◆ Your assignment ◆
Find "(* ===== verification/ZyUpload.v ===== *)" and "#[export] Instance elem_eta" in the records below. Copy the lines holding them and every line between, exactly, and no others.
(Beginning of Records shown)
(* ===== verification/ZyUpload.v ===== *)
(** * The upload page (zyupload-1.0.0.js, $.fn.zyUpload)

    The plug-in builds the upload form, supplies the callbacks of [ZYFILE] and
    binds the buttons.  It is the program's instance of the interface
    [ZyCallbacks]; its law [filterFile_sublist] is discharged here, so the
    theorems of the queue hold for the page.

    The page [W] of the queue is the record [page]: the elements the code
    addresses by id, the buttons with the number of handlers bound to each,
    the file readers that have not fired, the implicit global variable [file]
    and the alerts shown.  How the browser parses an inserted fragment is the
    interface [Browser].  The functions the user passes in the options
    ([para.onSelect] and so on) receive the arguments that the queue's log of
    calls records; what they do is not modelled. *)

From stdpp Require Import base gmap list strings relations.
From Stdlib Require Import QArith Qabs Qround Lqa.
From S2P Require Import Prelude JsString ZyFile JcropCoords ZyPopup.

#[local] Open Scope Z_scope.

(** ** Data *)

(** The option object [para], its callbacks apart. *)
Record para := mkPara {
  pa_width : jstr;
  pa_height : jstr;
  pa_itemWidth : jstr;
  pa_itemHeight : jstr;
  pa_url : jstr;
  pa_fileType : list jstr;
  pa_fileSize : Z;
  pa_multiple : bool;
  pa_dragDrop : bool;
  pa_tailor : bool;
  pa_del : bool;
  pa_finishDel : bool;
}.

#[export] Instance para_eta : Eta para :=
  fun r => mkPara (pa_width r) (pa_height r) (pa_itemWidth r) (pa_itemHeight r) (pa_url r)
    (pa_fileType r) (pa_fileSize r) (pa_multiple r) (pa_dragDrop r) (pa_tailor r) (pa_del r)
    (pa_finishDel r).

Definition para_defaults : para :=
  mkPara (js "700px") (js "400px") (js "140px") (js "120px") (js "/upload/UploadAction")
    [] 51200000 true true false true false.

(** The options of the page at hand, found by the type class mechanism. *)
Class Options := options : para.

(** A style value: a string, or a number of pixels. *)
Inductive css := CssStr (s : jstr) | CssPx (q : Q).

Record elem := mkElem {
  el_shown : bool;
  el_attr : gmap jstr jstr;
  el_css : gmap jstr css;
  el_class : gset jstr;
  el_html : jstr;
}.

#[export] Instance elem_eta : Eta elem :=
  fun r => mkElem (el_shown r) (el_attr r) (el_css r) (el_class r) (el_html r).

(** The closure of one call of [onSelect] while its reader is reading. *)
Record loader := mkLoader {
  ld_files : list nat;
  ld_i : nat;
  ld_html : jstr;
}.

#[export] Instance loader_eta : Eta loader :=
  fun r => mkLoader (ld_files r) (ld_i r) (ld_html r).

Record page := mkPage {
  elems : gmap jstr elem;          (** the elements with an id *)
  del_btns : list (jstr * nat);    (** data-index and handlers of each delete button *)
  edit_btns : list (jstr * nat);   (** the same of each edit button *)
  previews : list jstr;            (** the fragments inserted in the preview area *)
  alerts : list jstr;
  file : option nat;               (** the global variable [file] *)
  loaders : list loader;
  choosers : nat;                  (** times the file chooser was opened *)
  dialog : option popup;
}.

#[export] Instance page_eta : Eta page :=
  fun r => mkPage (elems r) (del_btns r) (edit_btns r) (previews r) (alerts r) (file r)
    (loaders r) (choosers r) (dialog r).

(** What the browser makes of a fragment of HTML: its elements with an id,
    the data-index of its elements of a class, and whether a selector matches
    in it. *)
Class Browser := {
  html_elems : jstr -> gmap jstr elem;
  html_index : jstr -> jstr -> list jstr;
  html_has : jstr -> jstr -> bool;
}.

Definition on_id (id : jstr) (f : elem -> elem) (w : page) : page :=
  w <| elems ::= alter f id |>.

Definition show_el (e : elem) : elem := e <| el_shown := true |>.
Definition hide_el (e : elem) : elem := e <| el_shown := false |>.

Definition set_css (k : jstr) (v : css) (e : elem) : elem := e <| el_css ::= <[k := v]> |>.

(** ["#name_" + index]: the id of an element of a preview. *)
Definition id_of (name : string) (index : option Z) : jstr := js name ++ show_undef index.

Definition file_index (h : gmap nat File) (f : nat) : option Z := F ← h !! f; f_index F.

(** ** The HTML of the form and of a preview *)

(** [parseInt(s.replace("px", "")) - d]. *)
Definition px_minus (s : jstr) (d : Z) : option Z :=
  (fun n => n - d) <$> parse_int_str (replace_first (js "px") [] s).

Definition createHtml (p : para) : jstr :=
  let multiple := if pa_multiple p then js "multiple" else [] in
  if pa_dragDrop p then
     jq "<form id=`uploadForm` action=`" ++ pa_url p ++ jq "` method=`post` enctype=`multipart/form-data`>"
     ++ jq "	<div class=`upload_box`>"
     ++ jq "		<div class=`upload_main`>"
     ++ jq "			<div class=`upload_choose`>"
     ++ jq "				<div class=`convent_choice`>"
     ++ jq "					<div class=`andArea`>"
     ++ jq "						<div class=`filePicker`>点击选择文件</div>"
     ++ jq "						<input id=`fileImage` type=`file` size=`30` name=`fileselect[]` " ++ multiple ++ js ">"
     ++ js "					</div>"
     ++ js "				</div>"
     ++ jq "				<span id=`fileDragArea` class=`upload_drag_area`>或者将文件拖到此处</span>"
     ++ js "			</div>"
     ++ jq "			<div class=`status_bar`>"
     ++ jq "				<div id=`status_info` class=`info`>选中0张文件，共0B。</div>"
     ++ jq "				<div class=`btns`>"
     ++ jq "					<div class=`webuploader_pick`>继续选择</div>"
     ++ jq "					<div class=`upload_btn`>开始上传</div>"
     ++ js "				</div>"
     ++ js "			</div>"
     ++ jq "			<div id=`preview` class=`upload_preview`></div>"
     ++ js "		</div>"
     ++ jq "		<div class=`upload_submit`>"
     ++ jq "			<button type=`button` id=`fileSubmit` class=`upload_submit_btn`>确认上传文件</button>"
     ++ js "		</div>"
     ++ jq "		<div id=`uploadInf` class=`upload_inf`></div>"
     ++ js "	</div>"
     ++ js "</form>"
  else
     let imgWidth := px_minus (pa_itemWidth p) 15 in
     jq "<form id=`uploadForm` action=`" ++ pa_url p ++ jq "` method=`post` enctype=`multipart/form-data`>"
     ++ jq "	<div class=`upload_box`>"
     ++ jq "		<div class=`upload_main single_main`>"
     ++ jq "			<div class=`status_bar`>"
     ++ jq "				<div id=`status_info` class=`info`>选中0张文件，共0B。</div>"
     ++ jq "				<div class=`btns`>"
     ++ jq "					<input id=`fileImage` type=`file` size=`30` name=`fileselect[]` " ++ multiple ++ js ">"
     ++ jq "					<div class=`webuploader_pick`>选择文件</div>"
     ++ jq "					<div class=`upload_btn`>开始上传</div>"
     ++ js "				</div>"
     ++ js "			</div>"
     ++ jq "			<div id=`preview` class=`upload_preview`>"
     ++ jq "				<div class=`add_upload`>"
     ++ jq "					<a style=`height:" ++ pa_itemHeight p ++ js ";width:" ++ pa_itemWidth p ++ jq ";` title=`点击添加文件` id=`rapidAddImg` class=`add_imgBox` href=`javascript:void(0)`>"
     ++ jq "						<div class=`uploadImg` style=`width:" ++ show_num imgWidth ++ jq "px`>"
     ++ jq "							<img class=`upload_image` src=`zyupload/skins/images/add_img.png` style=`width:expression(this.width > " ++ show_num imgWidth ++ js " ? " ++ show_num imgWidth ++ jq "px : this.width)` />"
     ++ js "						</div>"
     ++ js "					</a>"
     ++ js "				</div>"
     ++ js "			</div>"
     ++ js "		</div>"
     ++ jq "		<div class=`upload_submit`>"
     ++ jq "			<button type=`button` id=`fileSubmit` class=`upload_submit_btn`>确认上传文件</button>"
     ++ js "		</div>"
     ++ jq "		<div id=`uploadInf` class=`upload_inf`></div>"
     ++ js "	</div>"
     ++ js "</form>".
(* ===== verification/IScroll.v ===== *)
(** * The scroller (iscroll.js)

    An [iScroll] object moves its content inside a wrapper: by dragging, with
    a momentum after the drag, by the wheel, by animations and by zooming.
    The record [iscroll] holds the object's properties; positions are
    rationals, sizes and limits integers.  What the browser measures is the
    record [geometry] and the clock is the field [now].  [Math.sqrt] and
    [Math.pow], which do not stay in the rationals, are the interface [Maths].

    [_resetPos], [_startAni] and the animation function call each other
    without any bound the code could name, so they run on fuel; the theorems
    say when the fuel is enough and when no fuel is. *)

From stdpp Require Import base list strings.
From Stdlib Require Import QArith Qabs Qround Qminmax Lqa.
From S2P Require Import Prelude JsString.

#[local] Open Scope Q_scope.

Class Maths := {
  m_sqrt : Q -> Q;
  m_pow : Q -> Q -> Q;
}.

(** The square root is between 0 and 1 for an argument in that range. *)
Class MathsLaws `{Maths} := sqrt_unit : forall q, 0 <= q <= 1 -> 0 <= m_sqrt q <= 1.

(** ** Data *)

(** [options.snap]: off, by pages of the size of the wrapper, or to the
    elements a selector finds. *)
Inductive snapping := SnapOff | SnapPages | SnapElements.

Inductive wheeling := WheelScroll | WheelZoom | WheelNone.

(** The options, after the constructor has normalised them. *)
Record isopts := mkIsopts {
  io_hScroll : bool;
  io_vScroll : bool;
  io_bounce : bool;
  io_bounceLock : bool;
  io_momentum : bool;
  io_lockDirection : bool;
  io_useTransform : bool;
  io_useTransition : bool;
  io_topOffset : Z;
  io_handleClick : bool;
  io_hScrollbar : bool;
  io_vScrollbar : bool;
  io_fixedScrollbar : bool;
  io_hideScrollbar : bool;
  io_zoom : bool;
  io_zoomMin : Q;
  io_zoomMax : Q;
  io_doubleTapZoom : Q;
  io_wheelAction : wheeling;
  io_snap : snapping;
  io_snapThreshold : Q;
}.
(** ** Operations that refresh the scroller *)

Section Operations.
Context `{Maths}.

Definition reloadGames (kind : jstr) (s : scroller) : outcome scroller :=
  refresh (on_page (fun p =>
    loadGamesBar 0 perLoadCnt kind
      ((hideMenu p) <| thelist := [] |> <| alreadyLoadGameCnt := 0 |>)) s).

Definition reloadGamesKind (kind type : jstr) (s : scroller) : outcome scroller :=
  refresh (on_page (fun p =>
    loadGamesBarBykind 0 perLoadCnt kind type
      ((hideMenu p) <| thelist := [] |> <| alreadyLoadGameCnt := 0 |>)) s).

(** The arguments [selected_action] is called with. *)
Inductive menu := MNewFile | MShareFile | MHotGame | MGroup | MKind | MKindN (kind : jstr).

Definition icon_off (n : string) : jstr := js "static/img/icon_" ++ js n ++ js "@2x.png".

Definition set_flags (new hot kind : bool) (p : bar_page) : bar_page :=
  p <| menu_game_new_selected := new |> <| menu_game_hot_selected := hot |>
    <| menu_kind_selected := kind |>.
(End of Records shown)
(Beginning of Records shown)
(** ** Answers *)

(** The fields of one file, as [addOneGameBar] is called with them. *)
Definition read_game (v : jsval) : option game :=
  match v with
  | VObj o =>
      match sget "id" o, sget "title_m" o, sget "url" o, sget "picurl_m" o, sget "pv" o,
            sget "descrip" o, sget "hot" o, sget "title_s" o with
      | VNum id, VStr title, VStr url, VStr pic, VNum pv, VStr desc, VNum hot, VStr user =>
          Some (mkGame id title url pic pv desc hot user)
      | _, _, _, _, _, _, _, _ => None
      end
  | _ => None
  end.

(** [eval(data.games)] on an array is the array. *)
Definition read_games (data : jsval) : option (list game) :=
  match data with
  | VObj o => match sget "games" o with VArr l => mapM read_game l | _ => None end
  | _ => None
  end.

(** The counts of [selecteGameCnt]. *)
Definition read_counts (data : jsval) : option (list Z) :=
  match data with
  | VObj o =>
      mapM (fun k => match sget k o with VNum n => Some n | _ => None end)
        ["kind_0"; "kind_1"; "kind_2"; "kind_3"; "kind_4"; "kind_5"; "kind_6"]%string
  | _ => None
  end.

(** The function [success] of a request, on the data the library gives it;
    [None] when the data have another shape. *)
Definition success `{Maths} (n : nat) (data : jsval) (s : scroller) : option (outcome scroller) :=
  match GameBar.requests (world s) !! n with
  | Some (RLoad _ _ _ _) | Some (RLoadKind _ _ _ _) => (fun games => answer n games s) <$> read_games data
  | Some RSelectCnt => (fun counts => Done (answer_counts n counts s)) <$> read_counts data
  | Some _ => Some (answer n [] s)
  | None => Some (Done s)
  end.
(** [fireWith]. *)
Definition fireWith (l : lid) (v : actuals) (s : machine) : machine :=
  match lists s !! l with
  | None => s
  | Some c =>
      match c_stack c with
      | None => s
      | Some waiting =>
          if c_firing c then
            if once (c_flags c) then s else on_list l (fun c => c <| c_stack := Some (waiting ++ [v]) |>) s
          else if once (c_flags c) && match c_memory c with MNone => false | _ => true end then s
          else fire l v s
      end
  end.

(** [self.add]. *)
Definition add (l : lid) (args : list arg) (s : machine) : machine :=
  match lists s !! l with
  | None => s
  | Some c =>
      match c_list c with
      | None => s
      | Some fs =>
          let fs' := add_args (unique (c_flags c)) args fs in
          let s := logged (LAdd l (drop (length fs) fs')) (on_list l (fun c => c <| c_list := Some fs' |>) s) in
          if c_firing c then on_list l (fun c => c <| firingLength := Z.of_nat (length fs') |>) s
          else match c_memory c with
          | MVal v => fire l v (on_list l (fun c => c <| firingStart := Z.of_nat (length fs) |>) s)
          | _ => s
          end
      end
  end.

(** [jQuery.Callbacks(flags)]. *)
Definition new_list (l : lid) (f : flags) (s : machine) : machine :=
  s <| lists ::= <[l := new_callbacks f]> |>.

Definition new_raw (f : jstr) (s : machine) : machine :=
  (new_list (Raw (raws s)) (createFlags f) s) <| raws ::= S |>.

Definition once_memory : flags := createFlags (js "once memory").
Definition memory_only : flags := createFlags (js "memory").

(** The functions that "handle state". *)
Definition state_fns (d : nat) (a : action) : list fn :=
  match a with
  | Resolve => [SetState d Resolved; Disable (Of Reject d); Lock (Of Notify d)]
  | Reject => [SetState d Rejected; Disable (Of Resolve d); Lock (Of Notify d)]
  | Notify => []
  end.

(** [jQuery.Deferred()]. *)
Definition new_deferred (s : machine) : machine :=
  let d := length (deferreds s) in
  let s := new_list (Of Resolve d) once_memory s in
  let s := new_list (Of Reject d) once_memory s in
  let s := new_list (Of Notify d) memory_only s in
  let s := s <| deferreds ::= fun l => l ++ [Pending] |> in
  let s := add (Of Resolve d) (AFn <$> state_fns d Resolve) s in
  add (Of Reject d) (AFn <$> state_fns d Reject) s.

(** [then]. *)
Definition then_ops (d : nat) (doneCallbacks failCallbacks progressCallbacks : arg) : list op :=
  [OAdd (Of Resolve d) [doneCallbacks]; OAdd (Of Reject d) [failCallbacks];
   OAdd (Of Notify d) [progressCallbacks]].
(End of Records shown)
(Beginning of Records shown)
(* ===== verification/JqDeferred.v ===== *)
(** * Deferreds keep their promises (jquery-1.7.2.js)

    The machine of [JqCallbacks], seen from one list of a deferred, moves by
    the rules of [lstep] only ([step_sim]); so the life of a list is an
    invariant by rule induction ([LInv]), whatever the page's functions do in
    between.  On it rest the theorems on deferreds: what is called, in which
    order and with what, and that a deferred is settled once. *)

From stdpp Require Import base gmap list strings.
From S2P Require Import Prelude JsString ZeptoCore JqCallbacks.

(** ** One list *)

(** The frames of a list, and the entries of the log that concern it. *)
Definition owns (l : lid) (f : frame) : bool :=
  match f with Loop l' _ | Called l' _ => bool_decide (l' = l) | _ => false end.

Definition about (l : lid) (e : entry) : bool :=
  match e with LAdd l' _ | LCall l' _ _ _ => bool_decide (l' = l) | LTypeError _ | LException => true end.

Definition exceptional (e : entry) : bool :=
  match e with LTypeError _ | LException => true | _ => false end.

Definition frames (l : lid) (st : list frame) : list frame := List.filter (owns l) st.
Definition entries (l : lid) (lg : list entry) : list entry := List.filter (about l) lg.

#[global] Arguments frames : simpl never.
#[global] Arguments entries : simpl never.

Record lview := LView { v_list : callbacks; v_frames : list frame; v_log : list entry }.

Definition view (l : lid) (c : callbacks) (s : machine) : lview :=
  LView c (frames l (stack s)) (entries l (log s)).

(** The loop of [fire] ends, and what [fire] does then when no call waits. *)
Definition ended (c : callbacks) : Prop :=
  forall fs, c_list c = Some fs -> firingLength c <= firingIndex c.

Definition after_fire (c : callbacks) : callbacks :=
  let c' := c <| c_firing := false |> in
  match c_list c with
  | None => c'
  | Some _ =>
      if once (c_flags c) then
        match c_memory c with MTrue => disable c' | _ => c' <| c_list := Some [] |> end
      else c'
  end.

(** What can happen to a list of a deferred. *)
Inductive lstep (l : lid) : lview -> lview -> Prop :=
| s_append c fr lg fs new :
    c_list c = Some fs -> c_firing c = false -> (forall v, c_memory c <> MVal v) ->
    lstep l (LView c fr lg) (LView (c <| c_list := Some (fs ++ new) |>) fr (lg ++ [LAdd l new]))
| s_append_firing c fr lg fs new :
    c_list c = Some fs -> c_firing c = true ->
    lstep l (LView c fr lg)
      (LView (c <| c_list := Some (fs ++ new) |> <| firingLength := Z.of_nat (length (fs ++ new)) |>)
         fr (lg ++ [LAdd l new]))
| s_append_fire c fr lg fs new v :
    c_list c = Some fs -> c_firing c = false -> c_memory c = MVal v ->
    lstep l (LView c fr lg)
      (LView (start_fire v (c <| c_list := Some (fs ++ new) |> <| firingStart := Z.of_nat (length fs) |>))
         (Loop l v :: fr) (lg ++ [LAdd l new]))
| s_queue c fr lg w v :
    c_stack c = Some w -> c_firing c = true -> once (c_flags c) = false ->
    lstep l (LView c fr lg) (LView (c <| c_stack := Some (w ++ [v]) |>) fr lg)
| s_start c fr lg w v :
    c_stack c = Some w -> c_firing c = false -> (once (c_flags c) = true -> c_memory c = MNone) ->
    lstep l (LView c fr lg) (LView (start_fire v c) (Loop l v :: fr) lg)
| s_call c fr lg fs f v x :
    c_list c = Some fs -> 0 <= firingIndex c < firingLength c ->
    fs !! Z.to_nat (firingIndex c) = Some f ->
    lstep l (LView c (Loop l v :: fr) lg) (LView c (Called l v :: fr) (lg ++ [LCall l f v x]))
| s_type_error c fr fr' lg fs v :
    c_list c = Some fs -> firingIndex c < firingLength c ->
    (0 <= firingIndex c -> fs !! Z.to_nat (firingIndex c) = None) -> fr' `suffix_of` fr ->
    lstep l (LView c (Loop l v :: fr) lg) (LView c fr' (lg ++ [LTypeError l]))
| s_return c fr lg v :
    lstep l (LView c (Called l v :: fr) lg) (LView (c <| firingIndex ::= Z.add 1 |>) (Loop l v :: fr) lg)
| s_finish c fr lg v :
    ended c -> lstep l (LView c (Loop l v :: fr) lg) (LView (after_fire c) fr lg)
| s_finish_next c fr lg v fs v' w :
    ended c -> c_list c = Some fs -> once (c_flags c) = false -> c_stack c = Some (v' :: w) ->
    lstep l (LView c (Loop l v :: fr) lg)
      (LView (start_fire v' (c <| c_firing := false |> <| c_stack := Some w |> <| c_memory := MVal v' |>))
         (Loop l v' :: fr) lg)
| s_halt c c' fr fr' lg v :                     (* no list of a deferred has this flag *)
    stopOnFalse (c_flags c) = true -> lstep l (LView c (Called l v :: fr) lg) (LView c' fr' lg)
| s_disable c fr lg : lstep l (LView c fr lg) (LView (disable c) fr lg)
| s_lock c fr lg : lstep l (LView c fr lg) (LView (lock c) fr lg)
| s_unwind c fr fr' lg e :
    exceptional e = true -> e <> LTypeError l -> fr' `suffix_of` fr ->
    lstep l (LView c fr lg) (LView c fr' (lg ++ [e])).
(End of Records shown)
◆ Written response ◆
(* ===== verification/ZyUpload.v ===== *)
(** * The upload page (zyupload-1.0.0.js, $.fn.zyUpload)

    The plug-in builds the upload form, supplies the callbacks of [ZYFILE] and
    binds the buttons.  It is the program's instance of the interface
    [ZyCallbacks]; its law [filterFile_sublist] is discharged here, so the
    theorems of the queue hold for the page.

    The page [W] of the queue is the record [page]: the elements the code
    addresses by id, the buttons with the number of handlers bound to each,
    the file readers that have not fired, the implicit global variable [file]
    and the alerts shown.  How the browser parses an inserted fragment is the
    interface [Browser].  The functions the user passes in the options
    ([para.onSelect] and so on) receive the arguments that the queue's log of
    calls records; what they do is not modelled. *)

From stdpp Require Import base gmap list strings relations.
From Stdlib Require Import QArith Qabs Qround Lqa.
From S2P Require Import Prelude JsString ZyFile JcropCoords ZyPopup.

#[local] Open Scope Z_scope.

(** ** Data *)

(** The option object [para], its callbacks apart. *)
Record para := mkPara {
  pa_width : jstr;
  pa_height : jstr;
  pa_itemWidth : jstr;
  pa_itemHeight : jstr;
  pa_url : jstr;
  pa_fileType : list jstr;
  pa_fileSize : Z;
  pa_multiple : bool;
  pa_dragDrop : bool;
  pa_tailor : bool;
  pa_del : bool;
  pa_finishDel : bool;
}.

#[export] Instance para_eta : Eta para :=
  fun r => mkPara (pa_width r) (pa_height r) (pa_itemWidth r) (pa_itemHeight r) (pa_url r)
    (pa_fileType r) (pa_fileSize r) (pa_multiple r) (pa_dragDrop r) (pa_tailor r) (pa_del r)
    (pa_finishDel r).

Definition para_defaults : para :=
  mkPara (js "700px") (js "400px") (js "140px") (js "120px") (js "/upload/UploadAction")
    [] 51200000 true true false true false.

(** The options of the page at hand, found by the type class mechanism. *)
Class Options := options : para.

(** A style value: a string, or a number of pixels. *)
Inductive css := CssStr (s : jstr) | CssPx (q : Q).

Record elem := mkElem {
  el_shown : bool;
  el_attr : gmap jstr jstr;
  el_css : gmap jstr css;
  el_class : gset jstr;
  el_html : jstr;
}.

#[export] Instance elem_eta : Eta elem :=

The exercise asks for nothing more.